As part of its efforts, MSHA has revised the current framework of identifying mines operating with a pattern of violations. For thirty years this process has been broken. Today, that process has changed and we are just beginning to see the results. Since MSHA has reformed the process, it has notified more than a dozen mine operators that they are at risk of being placed in a pattern of violations. It is a step in the right direction.
The agency has also implemented new rock dusting standards, issued a proposal to increase the use of personal dust monitors, and is looking at ways to improve the broken conference process.
We may question why the agency did not act sooner, but it is important to recognize the steps they are taking today. Congress should not preempt and potentially undercut reforms underway before we’ve had an opportunity to learn whether they work.
Some of my colleagues may argue that these are simply process arguments that ordinary Americans don’t care about.

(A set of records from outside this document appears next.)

Lemma among_put_same c id s m Q :
  Q Commitment_zero = false →
  among (put_commitment id s m c) id Q + weigh (Q (commitment c id s)) = among c id Q + weigh (Q m).
Proof.
  intros HQ. pose proof (among_put c id s m id Q HQ) as Ht. by rewrite !bool_decide_true in Ht.
Qed.

Lemma among_mono c id Q R :
  (∀ m, Q m = true → R m = true) → among c id Q ≤ among c id R.
Proof.
  intros Hm. unfold among. induction (map_to_list (commitments c)) as [|p l IH]; [done|].
  rewrite !filter_cons. specialize (Hm p.2). repeat case_decide; simpl; try naive_solver lia.
Qed.

Lemma among_none c id Q :
  (∀ s m, commitments c !! (id, s) = Some m → Q m = false) → among c id Q = 0.
Proof.
  intros Hn. unfold among. rewrite list_filter_none; [done|].
  intros [[id' s] m] Hin [Hid HQ]. simpl in Hid, HQ. subst id'.
  apply elem_of_map_to_list in Hin. apply Hn in Hin. congruence.
Qed.

Lemma tally_put_other c id s m id' P :
  P VNone = false → id ≠ id' → tally (put_commitment id s m c) id' P = tally c id' P.
Proof. intros HP. by apply among_put_other. Qed.

Lemma tally_put_same c id s m P :
  P VNone = false →
  tally (put_commitment id s m c) id P + weigh (P (vote (commitment c id s))) =
  tally c id P + weigh (P (vote m)).
Proof. intros HP. exact (among_put_same c id s m (λ m, P (vote m)) HP). Qed.

Lemma tally_request c id r id' P : tally (put_request id r c) id' P = tally c id' P.
Proof. done. Qed.

Lemma tally_split c id P Q R :
  (∀ v, weigh (P v) = weigh (Q v) + weigh (R v)) → tally c id P = tally c id Q + tally c id R.
Proof.
  intros Hv. unfold tally, among. induction (map_to_list (commitments c)) as [|p l IH]; [done|].
  rewrite !filter_cons. specialize (Hv (vote p.2)). unfold weigh in Hv.
  destruct (P (vote p.2)), (Q (vote p.2)), (R (vote p.2)); try lia;
    repeat case_decide; simpl; try naive_solver lia.
Qed.

Lemma tally_positive c id s m P :
  commitments c !! (id, s) = Some m → P (vote m) = true → 0 < tally c id P.
Proof.
  intros Hm HP. unfold tally, among. apply elem_of_map_to_list in Hm.
  destruct (filter _ _) as [|p l] eqn:E; [|simpl; lia].
  assert ((id, s, m) ∈ filter (λ p, p.1.1 = id ∧ P (vote p.2) = true) (map_to_list (commitments c)))
    as Hin by (by apply list_elem_of_filter). rewrite E in Hin. by apply elem_of_nil in Hin.
Qed.

Lemma tally_empty c id P : (∀ s, commitments c !! (id, s) = None) → tally c id P = 0.
Proof. intros Hn. apply among_none. intros s m. by rewrite Hn. Qed.

(** ** The invariant *)

Record request_ok (c : Contract) (block : N) (id : B256) (r : OracleRequest) : Prop := {
  request_open : state (progress r) ≠ NONE;
  request_windows : commitDeadline (terms r) < revealDeadline (terms r);
  request_stake : 0 < bondTarget (terms r) ∧ slashAmount (terms r) ≤ bondTarget (terms r) ∧
    daoFeeShare (terms r) ≤ FEE_SHARE_DENOMINATOR;
  request_commits : tally c id is_vote ≤ committedCount (progress r);
  request_width : committedCount (progress r) < u16_modulus;
  request_approvals : approveSentinelCount (progress r) = tally c id is_approval;
  request_denials : denySentinelCount (progress r) = tally c id is_denial;
  request_reveals : revealedCount (progress r) =
    approveSentinelCount (progress r) + denySentinelCount (progress r);
  request_votes s m : commitments c !! (id, s) = Some m →
    vote m ≠ VNone ∧ bondAmount m = bondTarget (terms r);
  request_commit_phase : block ≤ commitDeadline (terms r) →
    state (progress r) = PENDING ∧ revealedCount (progress r) = 0;
}.

Definition contract_ok (c : Contract) (block : N) : Prop := ∀ id,
  match requests c !! id with
  | Some r => request_ok c block id r
  | None => ∀ s, commitments c !! (id, s) = None
  end.

Lemma contract_ok_request c block id r :
  contract_ok c block → requests c !! id = Some r → request_ok c block id r.
Proof. intros Hok Hr. specialize (Hok id). by rewrite Hr in Hok. Qed.

Lemma contract_ok_empty block : contract_ok Contract_new block.
Proof. intros id. unfold Contract_new. simpl. by rewrite lookup_empty. Qed.

(** Reveals are no more than commitments, and fewer while one is pending. *)
Lemma request_pending c block id r s m :
  request_ok c block id r → commitments c !! (id, s) = Some m → vote m = VPending →
  revealedCount (progress r) < committedCount (progress r).
Proof.
  intros Hok Hm Hv. destruct Hok.
  pose proof (tally_positive c id s m is_pending Hm ltac:(by rewrite Hv)).
  pose proof (tally_split c id is_vote is_revealed is_pending ltac:(by intros [])).
  pose proof (tally_split c id is_revealed is_approval is_denial ltac:(by intros [])). lia.
Qed.

Lemma request_reveals_le c block id r :
  request_ok c block id r → revealedCount (progress r) ≤ committedCount (progress r).
Proof.
  intros Hok. destruct Hok.
  pose proof (tally_split c id is_vote is_revealed is_pending ltac:(by intros [])).
  pose proof (tally_split c id is_revealed is_approval is_denial ltac:(by intros [])). lia.
Qed.
(** ** Every reachable state *)

Lemma oracle_call_preserves o caller block call o' event :
  treasury_ok o block → oracle_call this params o caller block call = Ok (o', event) →
  treasury_ok o' block.
Proof.
  intros Hok H. destruct call as [id s|[]| | | |call]; simpl in H;
    [by apply treasury_postRequest_preserves in H|by apply treasury_commit_preserves in H
    |by apply treasury_reveal_preserves in H|by apply treasury_finalize_preserves in H
    |by apply treasury_claim_preserves with (block := block) in H
    |by apply treasury_resolveDispute_preserves in H
    |by apply treasury_timeoutArbitration_preserves in H
    |by apply treasury_markOutOfScope_preserves with (block := block) in H|].
  succeeded H. simplify_eq. by eapply govern_preserves.
Qed.

Lemma SentinelOracle_new_ok t o block :
  SentinelOracle_new params t = Ok o → treasury_ok o block.
Proof.
  intros H. unfold SentinelOracle_new in H. succeeded H. unfold BondConfig.init in Hx9.
  succeeded Hx9. simplify_eq. split; [split|]; simpl.
  - apply contract_ok_empty.
  - apply accounts_ok_empty.
  - by split; split.
  - unfold covers. simpl. rewrite total_owed_empty. lia.
Qed.

(** The states of a deployed contract: after its constructor, calls, blocks, and
    whatever else moves the token without spending the contract's. *)
Inductive reachable : SentinelOracle → N → Prop :=
  | reach_new t o block : SentinelOracle_new params t = Ok o → reachable o block
  | reach_call o caller block call o' event :
      reachable o block → oracle_call this params o caller block call = Ok (o', event) →
      reachable o' block
  | reach_block o block block' : reachable o block → block ≤ block' → reachable o block'
  | reach_token o t block :
      reachable o block → balanceOf (token o) this ≤ balanceOf t this →
      reachable (with_token t o) block.

Lemma reachable_ok o block : reachable o block → treasury_ok o block.
Proof.
  induction 1 as [t o block Hnew|o caller block call o' event _ IH Hcall
    |o block block' _ [Hs Hc] Hle|o t block _ [Hs Hc] Hle].
  - by eapply SentinelOracle_new_ok.
  - by eapply oracle_call_preserves.
  - split; [|done]. destruct Hs. split; [|done..]. by eapply contract_ok_later.
  - split; [by apply sound_with_token|]. unfold covers in *. simpl. lia.
Qed.

Lemma resolveDispute_accepted c block id approveWins context r :
  contract_ok c block → requests c !! id = Some r → state (progress r) = FROZEN →
  ∃ c' event, resolveDispute c id approveWins context = Ok (c', event).
Proof.
  intros Hok Hr Hf.
  destruct (request_stake _ _ _ _ (contract_ok_request _ _ _ _ Hok Hr)) as (_ & _ & Hshare).
  destruct (applyDaoFeeCut_accepted r (fee (progress r)) Hshare) as [rest Hrest].
  unfold resolveDispute. rewrite (get_request _ _ _ _ Hok Hr). simpl.
  rewrite require_True by done. simpl. rewrite Hrest. simpl. by do 2 eexists.
Qed.

(** Every caller can end a frozen request past its deadline, and the arbitrator
    before it, either way. *)
Definition settleable (o : SentinelOracle) (block : N) (id : B256) (r : OracleRequest) : Prop :=
  (∀ approveWins context, ∃ o' event,
     oracle_call this params o (ConstructorParams.arbitrator params) block
       (XResolveDispute id approveWins context) = Ok (o', event)) ∧
  (∀ context, ∃ o' event,
     oracle_call this params o (ConstructorParams.arbitrator params) block
       (XMarkOutOfScope id context) = Ok (o', event)) ∧
  (arbitrationDeadline (progress r) < block → ∀ caller, ∃ o' event,
     oracle_call this params o caller block (XTimeoutArbitration id) = Ok (o', event)).

Lemma frozen_settleable o block id r :
  treasury_ok o block → requests (book o) !! id = Some r → state (progress r) = FROZEN →
  settleable o block id r.
Proof.
  intros Hok Hr Hf. pose proof (sound_book _ _ (proj1 Hok)) as Hb. split_and!.
  - intros approveWins context.
    destruct (resolveDispute_accepted _ _ _ approveWins context _ Hb Hr Hf) as (c & event & H).
    destruct (treasury_resolveDispute_made _ _ _ _ _ _ _ Hok H) as [o' Ho']. by do 2 eexists.
  - intros context. destruct (refusal_made _ _ _ _ Hok Hr Hf) as [o' Hpay]. simpl.
    unfold treasury_markOutOfScope, markOutOfScope, outOfScope. rewrite require_True by done.
    rewrite (get_request _ _ _ _ Hb Hr). simpl. rewrite require_True by done. simpl.
    rewrite (request_at_lookup _ _ _ Hr), Hpay. by do 2 eexists.
  - intros Hlate caller. destruct (refusal_made _ _ _ _ Hok Hr Hf) as [o' Hpay]. simpl.
    unfold treasury_timeoutArbitration, timeoutArbitration, outOfScope.
    rewrite (get_request _ _ _ _ Hb Hr). simpl. rewrite !require_True by done. simpl.
    rewrite (request_at_lookup _ _ _ Hr), Hpay. by do 2 eexists.
Qed.
(** A reveal, of this account or another. *)
Lemma revealed_ok prompt r0 r1 m m' b out id entry e :
  id_ok prompt (Some r0) m b out id entry →
  terms r1 = terms r0 → revealedCount (progress r1) = revealedCount (progress r0) + 1 →
  committedCount (progress r1) = committedCount (progress r0) →
  committedCount (progress r1) < u16_modulus →
  revealedCount (progress r1) ≤ committedCount (progress r1) →
  commitDeadline (terms r0) < b → b ≤ revealDeadline (terms r0) →
  state (progress r0) = PENDING →
  (∀ x, m' = Some x → sent_commit out id (commitHash x)) → (is_Some m → is_Some m') →
  id_ok prompt (Some r1) m' b (out ++ (event_step id (EvRevealed e) entry).2) id
    (event_step id (EvRevealed e) entry).1.
Proof.
  intros Hok Ht Hrev Hcount Hwidth Hle Hb Hb' Hs Hm' Hland.
  assert (evolves out id (Some r0) m b (Some r1) m' b) as Hev.
  { split; try done.
    - intros r2 [= <-] _. right. exists r0. split_and!; [done|done|].
      intros _ [?|[[? ?]|[? ?]]]; lia.
    - intros r2 [= <-]. rewrite Hs. intros [?|[?|?]]; congruence. }
  assert (∀ entry', entries_ok prompt (Some r1) m' b out id entry' →
    id_ok prompt (Some r1) m' b out id entry') as Hstep
    by (intros entry'; by apply (id_ok_evolves _ _ _ _ _ _ _ _ _ _ _ Hok Hev)).
  destruct entry as [en|]; [|simpl; rewrite app_nil_r; by apply Hstep].
  pose proof (id_entry _ _ _ _ _ _ _ Hok en eq_refl) as He.
  destruct en as [deadline [q|]|approve reason deadline|
    approve reason slash commit_by reveal_by committed landed|
    approve slash reveal_by committed revealed approvals denials own|approve slash|approve slash];
    simpl in He; try (simpl; rewrite app_nil_r; apply Hstep; by intros e' [= <-]).
  - destruct He as (_ & _ & r' & [= <-] & ? & _ & ?). lia.
  - destruct He as (_ & _ & r' & [= <-] & ? & _ & ? & _). lia.
  - destruct He as (Hm & r' & [= <-] & Hrd & _ & Hrevealed & Hn). simpl.
    unfold u16_modulus in Hwidth.
    rewrite (wrapping_add_small revealed) by (unfold u64_max; lia).
    case_decide as Hd.
    + simpl. rewrite app_nil_r. apply Hstep. intros e' [= <-]. simpl. split; [by apply Hland|].
      exists r1. rewrite Ht, Hcount. split_and!; try done; lia.
    + destruct (finalize_outcome approve slash reveal_by committed (revealed + 1)
        (if Revealed.approved e then wrapping_add approvals 1 else approvals)
        (if Revealed.approved e then denials else wrapping_add denials 1)
        (own || bool_decide (Revealed.sentinel e = signer_address (signer T))) id)
        as [(-> & -> & _)|(-> & -> & _)].
      * rewrite app_nil_r. by apply Hstep.
      * apply id_ok_send; try done.
        -- apply Hstep. intros e' [= <-]. by eexists.
        -- intros r' _ Hp [= <-] _. rewrite Ht. split; [done|]. right. left.
           rewrite Hp in Hn. lia.
  - simpl. rewrite app_nil_r. apply Hstep. intros e' [= <-]. by eexists.
  - simpl. rewrite app_nil_r. apply Hstep. intros e' [= <-]. by eexists.
Qed.

(** What is tracked of a request outlives a new outcome. *)
Lemma entry_ok_outcome prompt r0 m b out id e outcome fee deadline :
  entry_ok prompt (Some r0) m b out id e →
  entry_ok prompt (Some (with_outcome outcome fee deadline r0)) m b out id e.
Proof.
  destruct e as [? [q|]| | | | |]; simpl; try done.
  - intros (? & ? & r' & [= <-] & ?). split_and!; [done|done|]. by eexists.
  - intros (? & ? & r' & [= <-] & ?). split_and!; [done|done|]. by eexists.
  - intros (? & r' & [= <-] & ?). split; [done|]. by eexists.
Qed.

Lemma evolves_outcome out id r0 m b outcome fee deadline prompt entry :
  id_ok prompt (Some r0) m b out id entry → outcome ≠ PENDING →
  ¬ resolved (state (progress r0)) →
  evolves out id (Some r0) m b (Some (with_outcome outcome fee deadline r0)) m b.
Proof.
  intros [_ _ _ Hm _ _ _ _] Ho Hn. split; try done.
  - by intros r1 [= <-].
  - by intros r1 [= <-].
Qed.

(** A request is finalized. *)
Lemma outcome_ok prompt r0 m b out id entry outcome fee deadline event :
  id_ok prompt (Some r0) m b out id entry → state (progress r0) = PENDING →
  outcome_event id r0 outcome event →
  id_ok prompt (Some (with_outcome outcome fee deadline r0)) m b
    (out ++ (event_step id event entry).2) id (event_step id event entry).1.
Proof.
  intros Hok Hs Ho.
  assert (outcome ≠ PENDING) as Hout.
  { destruct Ho as [(-> & _)|[(-> & _)|([] & -> & _)]]; done. }
  assert (¬ resolved (state (progress r0))) as Hn.
  { rewrite Hs. by intros [?|[?|?]]. }
  pose proof (evolves_outcome _ _ _ _ _ outcome fee deadline _ _ Hok Hout Hn) as Hev.
  assert (∀ entry', entries_ok prompt (Some (with_outcome outcome fee deadline r0)) m b out id entry' →
    id_ok prompt (Some (with_outcome outcome fee deadline r0)) m b out id entry') as Hstep
    by (intros entry'; by apply (id_ok_evolves _ _ _ _ _ _ _ _ _ _ _ Hok Hev)).
  assert (resolved outcome → id_ok prompt (Some (with_outcome outcome fee deadline r0)) m b
    (out ++ (settle id entry).2) id None) as Hsettle.
  { intros Hr. unfold settle. simpl. destruct (_ ≫= _); [|rewrite app_nil_r; by apply Hstep].
    apply id_ok_send; try done; [by apply Hstep|]. intros _. by eexists. }
  destruct Ho as [(-> & _ & _ & dl & ->)|[(-> & _ & _ & ->)|(approved & -> & _ & ->)]].
  - destruct entry as [en|]; [|simpl; rewrite app_nil_r; by apply Hstep].
    simpl. rewrite app_nil_r. apply Hstep. intros e'.
    destruct (approve_and_slash_amount en) as [[approve slash]|]; [|done].
    intros [= <-]. by eexists.
  - simpl. destruct entry; apply Hsettle; right; by right.
  - simpl. destruct entry; apply Hsettle; destruct approved; by (left + (right; left)).
Qed.

(** A dispute ends. *)
Lemma dispute_ok prompt r0 m b out id entry outcome fee deadline event :
  id_ok prompt (Some r0) m b out id entry → state (progress r0) = FROZEN → resolved outcome →
  ((∃ slashed context, event = EvDisputeResolved (DisputeResolved.mk id outcome slashed context)) ∨
   event = EvArbitrationTimedOut (ArbitrationTimedOut.mk id) ∨
   ∃ context, event = EvDisputeOutOfScope (DisputeOutOfScope.mk id context)) →
  id_ok prompt (Some (with_outcome outcome fee deadline r0)) m b
    (out ++ (event_step id event entry).2) id (event_step id event entry).1.
Proof.
  intros Hok Hs Ho Hevent.
  assert (outcome ≠ PENDING) as Hout by (destruct Ho as [->|[->| ->]]; done).
  assert (¬ resolved (state (progress r0))) as Hn.
  { rewrite Hs. by intros [?|[?|?]]. }
  pose proof (evolves_outcome _ _ _ _ _ outcome fee deadline _ _ Hok Hout Hn) as Hev.
  assert (∀ entry', entries_ok prompt (Some (with_outcome outcome fee deadline r0)) m b out id entry' →
    id_ok prompt (Some (with_outcome outcome fee deadline r0)) m b out id entry') as Hstep
    by (intros entry'; by apply (id_ok_evolves _ _ _ _ _ _ _ _ _ _ _ Hok Hev)).
  assert (id_ok prompt (Some (with_outcome outcome fee deadline r0)) m b
    (out ++ Sentinel.claim id) id None) as Hclaim.
  { apply id_ok_send; try done; [by apply Hstep|]. intros _. by eexists. }
  assert (id_ok prompt (Some (with_outcome outcome fee deadline r0)) m b (out ++ []) id entry)
    as Hsame.
  { rewrite app_nil_r. apply Hstep. intros e' ->. apply entry_ok_outcome.
    by apply (id_entry _ _ _ _ _ _ _ Hok). }
  destruct Hevent as [(slashed & context & ->)|[->|[context ->]]];
    destruct entry as [[]|]; done.
Qed.
End game.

I don’t like discussing process any more than the next person. But I think we have learned over the last two years that the American people care a great deal about the manner in which Congress conducts its business, because a flawed process results in bad law. Today’s legislation is no exception.
The proposal we are considering today puts punishment before prevention. It is based on the faulty premise that simply increasing penalties can lead to better safety. Our goal should be to prevent injuries and illnesses before they occur. Everyone agrees bad actors should face stiff penalties for jeopardizing the safety of miners.
But we shouldn’t establish a regime that may discourage employers from taking action they believe will strengthen their workers’ safety. We can punish bad actors but we must never lose sight of the fact that promoting safety and preventing hazards should be our first priority.
There are other flaws to the legislation, including a provision that will expand the criminalization of a person’s “knowing” conduct, as well as upending in some cases the long-established “at will” employment doctrine, which will insert federal judges in the voluntary hiring and firing decisions of mine operators and their workers.
Last Friday, the Majority introduced H.R. 6495 with no advance warning, and no consultation with Republicans. Yet here we are, days later, being told this is the only opportunity members of the House will have to enhance safety protections for underground miners. Following the same playbook used time and again by the Majority, we have no opportunity for a full and open debate and no opportunity to offer amendments to fix the errors I have just described.
A flawed process has resulted in yet another flawed bill. On behalf of miners and their families, let me respectfully say they deserve better. I urge my colleagues to oppose the bill.